- _Task statement_
Could you please return each line of the data that has the word "only"?

- _Given data_
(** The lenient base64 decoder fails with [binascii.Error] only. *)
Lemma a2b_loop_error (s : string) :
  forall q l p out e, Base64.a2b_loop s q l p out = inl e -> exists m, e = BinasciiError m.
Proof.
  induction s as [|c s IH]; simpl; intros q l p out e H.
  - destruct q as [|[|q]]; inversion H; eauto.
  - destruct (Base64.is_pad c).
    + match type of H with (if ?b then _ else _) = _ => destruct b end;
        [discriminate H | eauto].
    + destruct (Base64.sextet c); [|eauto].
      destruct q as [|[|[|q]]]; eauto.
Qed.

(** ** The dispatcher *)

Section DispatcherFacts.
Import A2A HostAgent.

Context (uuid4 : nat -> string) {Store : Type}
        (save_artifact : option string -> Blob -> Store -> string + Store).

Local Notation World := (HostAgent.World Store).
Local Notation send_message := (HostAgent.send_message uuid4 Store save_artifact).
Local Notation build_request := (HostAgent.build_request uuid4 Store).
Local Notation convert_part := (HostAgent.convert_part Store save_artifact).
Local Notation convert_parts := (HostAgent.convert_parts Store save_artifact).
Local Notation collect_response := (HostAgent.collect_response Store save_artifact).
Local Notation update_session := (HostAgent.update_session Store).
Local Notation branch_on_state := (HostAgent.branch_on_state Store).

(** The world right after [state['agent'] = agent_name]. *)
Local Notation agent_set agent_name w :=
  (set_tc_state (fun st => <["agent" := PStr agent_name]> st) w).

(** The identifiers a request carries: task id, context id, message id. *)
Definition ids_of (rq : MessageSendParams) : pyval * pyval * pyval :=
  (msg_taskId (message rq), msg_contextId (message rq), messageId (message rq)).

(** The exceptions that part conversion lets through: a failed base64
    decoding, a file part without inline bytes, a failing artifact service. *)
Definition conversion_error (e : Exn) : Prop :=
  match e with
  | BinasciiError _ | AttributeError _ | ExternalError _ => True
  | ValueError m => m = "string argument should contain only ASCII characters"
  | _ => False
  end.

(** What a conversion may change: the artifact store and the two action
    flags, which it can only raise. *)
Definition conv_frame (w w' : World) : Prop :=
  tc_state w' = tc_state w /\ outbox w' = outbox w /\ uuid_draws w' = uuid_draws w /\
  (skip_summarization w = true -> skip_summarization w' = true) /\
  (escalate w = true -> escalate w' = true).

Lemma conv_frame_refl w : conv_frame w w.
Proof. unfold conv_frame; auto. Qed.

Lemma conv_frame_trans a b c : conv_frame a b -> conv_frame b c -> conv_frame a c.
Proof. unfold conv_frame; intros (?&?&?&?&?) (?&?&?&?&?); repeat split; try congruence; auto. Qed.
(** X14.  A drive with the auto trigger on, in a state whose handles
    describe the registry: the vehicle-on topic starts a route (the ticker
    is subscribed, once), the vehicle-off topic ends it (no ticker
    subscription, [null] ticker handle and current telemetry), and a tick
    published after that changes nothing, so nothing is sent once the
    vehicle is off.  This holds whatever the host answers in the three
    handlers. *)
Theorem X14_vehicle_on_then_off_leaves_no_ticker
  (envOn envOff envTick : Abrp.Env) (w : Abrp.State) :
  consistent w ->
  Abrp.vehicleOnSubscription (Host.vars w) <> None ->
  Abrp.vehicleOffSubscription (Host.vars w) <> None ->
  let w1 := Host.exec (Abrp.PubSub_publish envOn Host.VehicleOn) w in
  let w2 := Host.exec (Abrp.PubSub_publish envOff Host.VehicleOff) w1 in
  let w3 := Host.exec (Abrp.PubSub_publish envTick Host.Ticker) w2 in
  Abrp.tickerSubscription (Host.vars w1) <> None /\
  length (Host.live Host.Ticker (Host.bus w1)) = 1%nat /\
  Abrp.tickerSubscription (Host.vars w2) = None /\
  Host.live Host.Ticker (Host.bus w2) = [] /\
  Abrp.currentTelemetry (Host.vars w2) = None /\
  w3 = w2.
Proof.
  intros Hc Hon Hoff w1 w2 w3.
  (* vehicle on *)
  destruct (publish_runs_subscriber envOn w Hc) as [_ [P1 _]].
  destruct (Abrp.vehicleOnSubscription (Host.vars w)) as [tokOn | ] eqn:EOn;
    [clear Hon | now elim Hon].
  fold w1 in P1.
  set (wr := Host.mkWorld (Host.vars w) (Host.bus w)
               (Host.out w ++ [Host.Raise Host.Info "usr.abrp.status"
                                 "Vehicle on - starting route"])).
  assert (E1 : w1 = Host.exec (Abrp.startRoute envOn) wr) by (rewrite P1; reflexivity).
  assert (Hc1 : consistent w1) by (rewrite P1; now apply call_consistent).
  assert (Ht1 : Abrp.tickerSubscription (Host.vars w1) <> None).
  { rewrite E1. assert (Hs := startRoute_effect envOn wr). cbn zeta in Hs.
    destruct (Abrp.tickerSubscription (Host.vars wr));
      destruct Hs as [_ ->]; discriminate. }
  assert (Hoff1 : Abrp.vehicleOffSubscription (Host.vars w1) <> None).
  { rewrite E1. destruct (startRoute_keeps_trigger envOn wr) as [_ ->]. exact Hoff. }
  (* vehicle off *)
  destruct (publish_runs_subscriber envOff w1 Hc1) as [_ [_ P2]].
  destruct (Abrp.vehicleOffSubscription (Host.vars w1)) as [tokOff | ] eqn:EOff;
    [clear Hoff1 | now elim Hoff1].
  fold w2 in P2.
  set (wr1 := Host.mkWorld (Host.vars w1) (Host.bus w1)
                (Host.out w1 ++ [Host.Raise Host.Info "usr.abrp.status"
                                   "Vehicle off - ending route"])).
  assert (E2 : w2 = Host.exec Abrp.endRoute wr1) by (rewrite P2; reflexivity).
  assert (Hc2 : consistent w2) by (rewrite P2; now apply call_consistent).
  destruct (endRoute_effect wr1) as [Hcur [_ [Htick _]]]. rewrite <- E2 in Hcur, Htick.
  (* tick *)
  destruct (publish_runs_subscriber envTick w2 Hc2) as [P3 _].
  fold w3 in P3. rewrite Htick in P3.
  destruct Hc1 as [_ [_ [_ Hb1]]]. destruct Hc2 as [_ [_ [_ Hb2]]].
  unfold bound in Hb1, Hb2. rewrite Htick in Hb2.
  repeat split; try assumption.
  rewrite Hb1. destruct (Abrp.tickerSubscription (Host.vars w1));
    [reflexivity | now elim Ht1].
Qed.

- _Written response_
(** The lenient base64 decoder fails with [binascii.Error] only. *)
  | ValueError m => m = "string argument should contain only ASCII characters"
    flags, which it can only raise. *)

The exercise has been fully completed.